**TASK STATEMENT**
Return a copy of every line in the records that includes the word "dayHigh".
DATA FOR PROCESSING below:
(** The content of the ToolResult message for an invocation: the text the
    adapter returned, or the description of what it threw. *)
Definition resultText (outcome : Completion string) : string :=
  match outcome with
  | Normal result => result
  | Throw error => "Error: " ++ messageOr "Unknown" error
  end.

End Props.

(* ===================================================================== *)
(** ** The arithmetic of the snapshot in binary64                         *)
(* ===================================================================== *)

(** A JavaScript number is an IEEE 754 binary64 value, and the operators
    [-], [/], [*] and [+] round to nearest.  This module is
    [calculateStockMetrics] once more, on binary64 values, as a function of
    the series it is passed and of the three indicator series its gateway
    calls resolve to. *)
Module Binary64.

Import Floats.PrimFloat.
#[local] Open Scope float_scope.

(** A bar of the aggregates series ([StockAggregate]). *)
Record StockAggregate : Type := {
  agg_v : float;
  agg_vw : float;
  agg_o : float;
  agg_c : float;
  agg_h : float;
  agg_l : float;
  agg_t : float;
  agg_n : float
}.

(** An entry of an indicator series. *)
Record IndicatorValue : Type := {
  iv_timestamp : float;
  iv_value : float
}.

(** The record [calculateStockMetrics] returns. *)
Record StockMetrics : Type := {
  currentPrice : float;
  previousClose : float;
  change : float;
  changePercent : float;
  dayHigh : float;
  dayLow : float;
  volume : float;
  avgVolume : float;
  rsi : option float;
  sma10 : option float;
  sma20 : option float;
  priceRangeHigh : float;
  priceRangeLow : float
}.

(** [v || null] for a number: [0], [-0] and [NaN] are falsy. *)
Definition orNull (v : option float) : option float :=
  match v with
  | Some x => if is_zero x || is_nan x then None else Some x
  | None => None
  end.

(** [data[0]?.value || null] *)
Definition firstValue (data : list IndicatorValue) : option float :=
  orNull (option_map iv_value (index data 0)).

(** One step of [Math.max]: [NaN] wins, and [+0] is larger than [-0]. *)
Definition max2 (a b : float) : float :=
  if is_nan a || is_nan b then nan
  else if ltb a b then b
  else if ltb b a then a
  else if get_sign a then b else a.

(** One step of [Math.min]: [NaN] wins, and [-0] is smaller than [+0]. *)
Definition min2 (a b : float) : float :=
  if is_nan a || is_nan b then nan
  else if ltb a b then a
  else if ltb b a then b
  else if get_sign a then a else b.

(** [Math.max(...xs)] and [Math.min(...xs)]; on no argument they are
    [-Infinity] and [Infinity]. *)
Definition Math_max (xs : list float) : float := fold_left max2 xs neg_infinity.

Definition Math_min (xs : list float) : float := fold_left min2 xs infinity.

(** [xs.length] as a number. *)
Definition lengthOf {A} (xs : list A) : float := of_uint63 (Uint63.of_nat (length xs)).

Definition calculateStockMetrics (aggregates : list StockAggregate)
    (rsiData sma10Data sma20Data : list IndicatorValue) : Completion StockMetrics :=
  let closes := map agg_c aggregates in
  let volumes := map agg_v aggregates in
  let latest := index aggregates (len aggregates - 1) in
  let previous := index aggregates (len aggregates - 2) in
  match latest with
  | None => Throw (ErrorObj "Cannot read properties of undefined (reading 'c')")
  | Some latest =>
      Normal {|
        currentPrice := agg_c latest;
        previousClose :=
          match previous with Some previous => agg_c previous | None => agg_c latest end;
        change :=
          agg_c latest
          - match previous with Some previous => agg_c previous | None => agg_c latest end;
        changePercent :=
          match previous with
          | Some previous => ((agg_c latest - agg_c previous) / agg_c previous) * 100
          | None => 0
          end;
        dayHigh := agg_h latest;
        dayLow := agg_l latest;
        volume := agg_v latest;
        avgVolume := fold_left add volumes 0 / lengthOf volumes;
        rsi := firstValue rsiData;
        sma10 := firstValue sma10Data;
        sma20 := firstValue sma20Data;
        priceRangeHigh := Math_max closes;
        priceRangeLow := Math_min closes
      |}
  end.

(** A bar with the given close, and an indicator entry with the given
    value. *)
Definition bar (close : float) : StockAggregate :=
  {| agg_v := 1000; agg_vw := close; agg_o := close; agg_c := close;
     agg_h := close; agg_l := close; agg_t := 0; agg_n := 1 |}.

Definition point (value : float) : IndicatorValue :=
  {| iv_timestamp := 0; iv_value := value |}.

End Binary64.

(* ===================================================================== *)
(** ** Properties of the gateway and of the adapters                      *)
(* ===================================================================== *)

Section AdapterFacts.

Variable w : World.

(** A [try] whose handler returns a default value does not throw. *)
Lemma tryCatch_default_total {A} (body : IO A) (d : A) (k : nat) :
  exists a k', tryCatch body (fun _ => ret d) k = (Normal a, k').
Proof.
  unfold tryCatch, ret.
  destruct (body k) as [[a | e] k']; eauto.
Qed.

Lemma getRSI_total ticker window limit k :
  exists data k', getRSI w ticker window limit k = (Normal data, k').
Proof. apply tryCatch_default_total. Qed.

Lemma getSMA_total ticker window limit k :
  exists data k', getSMA w ticker window limit k = (Normal data, k').
Proof. apply tryCatch_default_total. Qed.



(** A [try] whose handler returns a text yields a text. *)
Lemma tryCatch_text_total (body : IO string) (describe : Thrown -> string) (k : nat) :
  exists s k', tryCatch body (fun error => ret (describe error)) k = (Normal s, k').
Proof.
  unfold tryCatch, ret.
  destruct (body k) as [[a | e] k']; eauto.
Qed.

Lemma stockDataFunc_total args k :
  exists s k', stockDataFunc w args k = (Normal s, k').
Proof. apply tryCatch_text_total. Qed.

Lemma newsFunc_total args k :
  exists s k', newsFunc w args k = (Normal s, k').
Proof. apply tryCatch_text_total. Qed.

Lemma companyDetailsFunc_total args k :
  exists s k', companyDetailsFunc w args k = (Normal s, k').
Proof. apply tryCatch_text_total. Qed.



(** What [calculateStockMetrics] returns once the three indicator series
    are known. *)
Lemma calculateStockMetrics_eq ticker aggregates k :
  exists rsiData sma10Data sma20Data k1 k2 k3,
    getRSI w ticker 14 1 k = (Normal rsiData, k1)
    /\ getSMA w ticker 10 1 k1 = (Normal sma10Data, k2)
    /\ getSMA w ticker 20 1 k2 = (Normal sma20Data, k3)
    /\ calculateStockMetrics w ticker aggregates k =
       (let latest := index aggregates (len aggregates - 1) in
        let previous := index aggregates (len aggregates - 2) in
        match latest with
        | None => throw (ErrorObj "Cannot read properties of undefined (reading 'c')")
        | Some latest =>
            ret {|
              currentPrice := agg_c latest;
              previousClose :=
                match previous with Some previous => agg_c previous | None => agg_c latest end;
              change :=
                (agg_c latest
                 - match previous with Some previous => agg_c previous | None => agg_c latest end)%Q;
              changePercent :=
                match previous with
                | Some previous =>
                    scale (div (agg_c latest - agg_c previous)%Q (agg_c previous)) 100
                | None => Num 0%Q
                end;
              dayHigh := agg_h latest;
              dayLow := agg_l latest;
              volume := agg_v latest;
              avgVolume := div (fold_left Qplus (map agg_v aggregates) 0%Q)
                               (inject_Z (len (map agg_v aggregates)));
              rsi := firstValue rsiData;
              sma10 := firstValue sma10Data;
              sma20 := firstValue sma20Data;
              priceRangeHigh := Math_max (map agg_c aggregates);
              priceRangeLow := Math_min (map agg_c aggregates)
            |}
        end) k3.
Proof.
  destruct (getRSI_total ticker 14 1 k) as (rsiData & k1 & H1).
  destruct (getSMA_total ticker 10 1 k1) as (sma10Data & k2 & H2).
  destruct (getSMA_total ticker 20 1 k2) as (sma20Data & k3 & H3).
  exists rsiData, sma10Data, sma20Data, k1, k2, k3.
  repeat split; try assumption.
  unfold calculateStockMetrics, bind.
  rewrite H1, H2, H3. reflexivity.
Qed.
(** * Renderer: viewport fitting, frame durations and the draw/quantize pipeline

    A shallow embedding of [render.go] (package [main] of ScrappersIO/Renderer)
    and the properties of its coordinate transformer, its rebuild policy,
    its frame renderer, its delay table and its worker pool.

    Conventions of the embedding:
    - Go's [int] is the 64-bit two's complement integer of the usual
      targets (amd64, arm64): a [Z] kept in range by [GoInt.wrap] after
      every arithmetic operation; [/] truncates toward zero and panics on
      a zero divisor.
    - Go's [float64] is idealised as an exact rational, extended with the
      infinities and NaN that a division by zero produces; rounding and
      the sign of zero are not modelled.
    - Slices ([drawn], [converted], [delays]) are lists read with [!!] and
      written with [<[i:=x]>].
    - [log.Fatal*] and run-time panics end a run: they are the [Fatal] and
      [Panic] outcomes of the [result] monad.
    - Memory is not modelled: an allocation fails only where the library
      or the run-time system rejects the requested length, as
      [image.NewRGBA] and [make] do; a length that they accept is
      allocated. *)

From Stdlib Require Import ZArith QArith Lia Lqa Bool List String.
From stdpp Require Import base option list.

Local Open Scope Z_scope.

(** ** Go's [int] *)

Module GoInt.

Definition MinInt : Z := - 2 ^ 63.
Definition MaxInt : Z := 2 ^ 63 - 1.

(** Reduction of a mathematical integer to its 64-bit signed value. *)
Definition wrap (z : Z) : Z := (z + 2 ^ 63) mod 2 ^ 64 - 2 ^ 63.

Definition add (a b : Z) : Z := wrap (a + b).
Definition sub (a b : Z) : Z := wrap (a - b).
Definition mul (a b : Z) : Z := wrap (a * b).

(** [a / b]: truncated quotient; [None] is the run-time panic
    "integer divide by zero". *)
Definition quo (a b : Z) : option Z :=
  if b =? 0 then None else Some (wrap (Z.quot a b)).

(** [a / c] and [a % c] for a constant divisor [c] other than 0 and -1:
    no panic and no overflow are possible. *)
Definition quo_const (a c : Z) : Z := Z.quot a c.
Definition rem_const (a c : Z) : Z := Z.rem a c.

Definition in_range (z : Z) : Prop := MinInt <= z <= MaxInt.

End GoInt.

Infix "[+]" := GoInt.add (at level 50, left associativity).
Infix "[-]" := GoInt.sub (at level 50, left associativity).
Infix "[*]" := GoInt.mul (at level 40, left associativity).

(** ** Go's [float64], idealised *)

Module F.

Inductive float64 : Type :=
| Fin (q : Q)
| Inf (negative : bool)
| NaN.

Definition of_int (z : Z) : float64 := Fin (inject_Z z).

Definition is_zero (q : Q) : bool := Qeq_bool q 0.
Definition is_neg (q : Q) : bool := negb (Qle_bool 0 q).

Definition mul (a b : float64) : float64 :=
  match a, b with
  | NaN, _ | _, NaN => NaN
  | Fin x, Fin y => Fin (x * y)
  | Fin x, Inf s | Inf s, Fin x =>
      if is_zero x then NaN else Inf (xorb s (is_neg x))
  | Inf s, Inf t => Inf (xorb s t)
  end.

Definition div (a b : float64) : float64 :=
  match a, b with
  | NaN, _ | _, NaN => NaN
  | Fin x, Fin y =>
      if is_zero y
      then (if is_zero x then NaN else Inf (is_neg x))
      else Fin (x / y)
  | Fin _, Inf _ => Fin 0
  | Inf s, Fin y => Inf (xorb s (is_neg y))
  | Inf _, Inf _ => NaN
  end.

(** [lo <= f <= hi] for a finite [f]; false for infinities and NaN. *)
Definition between (lo hi : Q) (f : float64) : Prop :=
  match f with
  | Fin q => (lo <= q)%Q /\ (q <= hi)%Q
  | _ => False
  end.

End F.

(** ** The data model *)

Module image.

Record Point : Type := mkPoint { X : Z; Y : Z }.
Record Rectangle : Type := mkRect { Min : Point; Max : Point }.

Definition Dx (r : Rectangle) : Z := X (Max r) [-] X (Min r).
Definition Dy (r : Rectangle) : Z := Y (Max r) [-] Y (Min r).

End image.

Definition BotSize : Z := 60.
Definition MaxBotSpeed : Z := 12.
Definition MaxBotHealth : Z := 12.
Definition Padding : Z := BotSize [*] 2.
Definition ShrinkPercent : Z := 75.
Definition GridLineSpacing : Z := 180.
Definition PowerColorWeight : Z := GoInt.quo_const 255 12.

Module Bot.

Record t : Type := mk {
  PID : Z; BID : Z;
  X : Z; Y : Z;
  TX : Z; TY : Z;
  Health : Z;
  Fired : bool;
  HitX : Z; HitY : Z;
  Scrap : N;
  Shield : bool;
  FPow : Z; MPow : Z; SPow : Z
}.

End Bot.

Module Tick.

Record t : Type := mk { Tick : Z; Bots : list Bot.t }.

(** The four assignments that initialise [bounds] from the first bot. *)
Definition start (b0 : Bot.t) : image.Rectangle :=
  image.mkRect (image.mkPoint (Bot.X b0) (Bot.Y b0))
               (image.mkPoint (Bot.X b0) (Bot.Y b0)).

(** One iteration of the [range t.Bots] loop: four independent tests,
    each of which overwrites one field. *)
Definition widen (bounds : image.Rectangle) (bot : Bot.t) : image.Rectangle :=
  let maxX := if Bot.X bot >? image.X (image.Max bounds)
              then Bot.X bot else image.X (image.Max bounds) in
  let maxY := if Bot.Y bot >? image.Y (image.Max bounds)
              then Bot.Y bot else image.Y (image.Max bounds) in
  let minX := if Bot.X bot <? image.X (image.Min bounds)
              then Bot.X bot else image.X (image.Min bounds) in
  let minY := if Bot.Y bot <? image.Y (image.Min bounds)
              then Bot.Y bot else image.Y (image.Min bounds) in
  image.mkRect (image.mkPoint minX minY) (image.mkPoint maxX maxY).

(** [Bounds]: [None] is the panic "index out of range" raised by
    [t.Bots[0]] on a tick without bots. *)
Definition Bounds (t : t) : option image.Rectangle :=
  match Bots t with
  | [] => None
  | b0 :: _ => Some (fold_left widen (Bots t) (start b0))
  end.

End Tick.

(** [r] is the tight axis-aligned box of the positions in [bots]: every
    position is inside (bounds included) and each side is attained. *)
Definition tight_box (r : image.Rectangle) (bots : list Bot.t) : Prop :=
  (∀ b, b ∈ bots →
     image.X (image.Min r) <= Bot.X b <= image.X (image.Max r) ∧
     image.Y (image.Min r) <= Bot.Y b <= image.Y (image.Max r)) ∧
  (∃ b, b ∈ bots ∧ Bot.X b = image.X (image.Min r)) ∧
  (∃ b, b ∈ bots ∧ Bot.X b = image.X (image.Max r)) ∧
  (∃ b, b ∈ bots ∧ Bot.Y b = image.Y (image.Min r)) ∧
  (∃ b, b ∈ bots ∧ Bot.Y b = image.Y (image.Max r)).

(** ** The point transformer *)

Module PointTransformer.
End of DATA FOR PROCESSING.
**ANSWER TO THIS EXERCISE**
  dayHigh : float;
        dayHigh := agg_h latest;
              dayHigh := agg_h latest;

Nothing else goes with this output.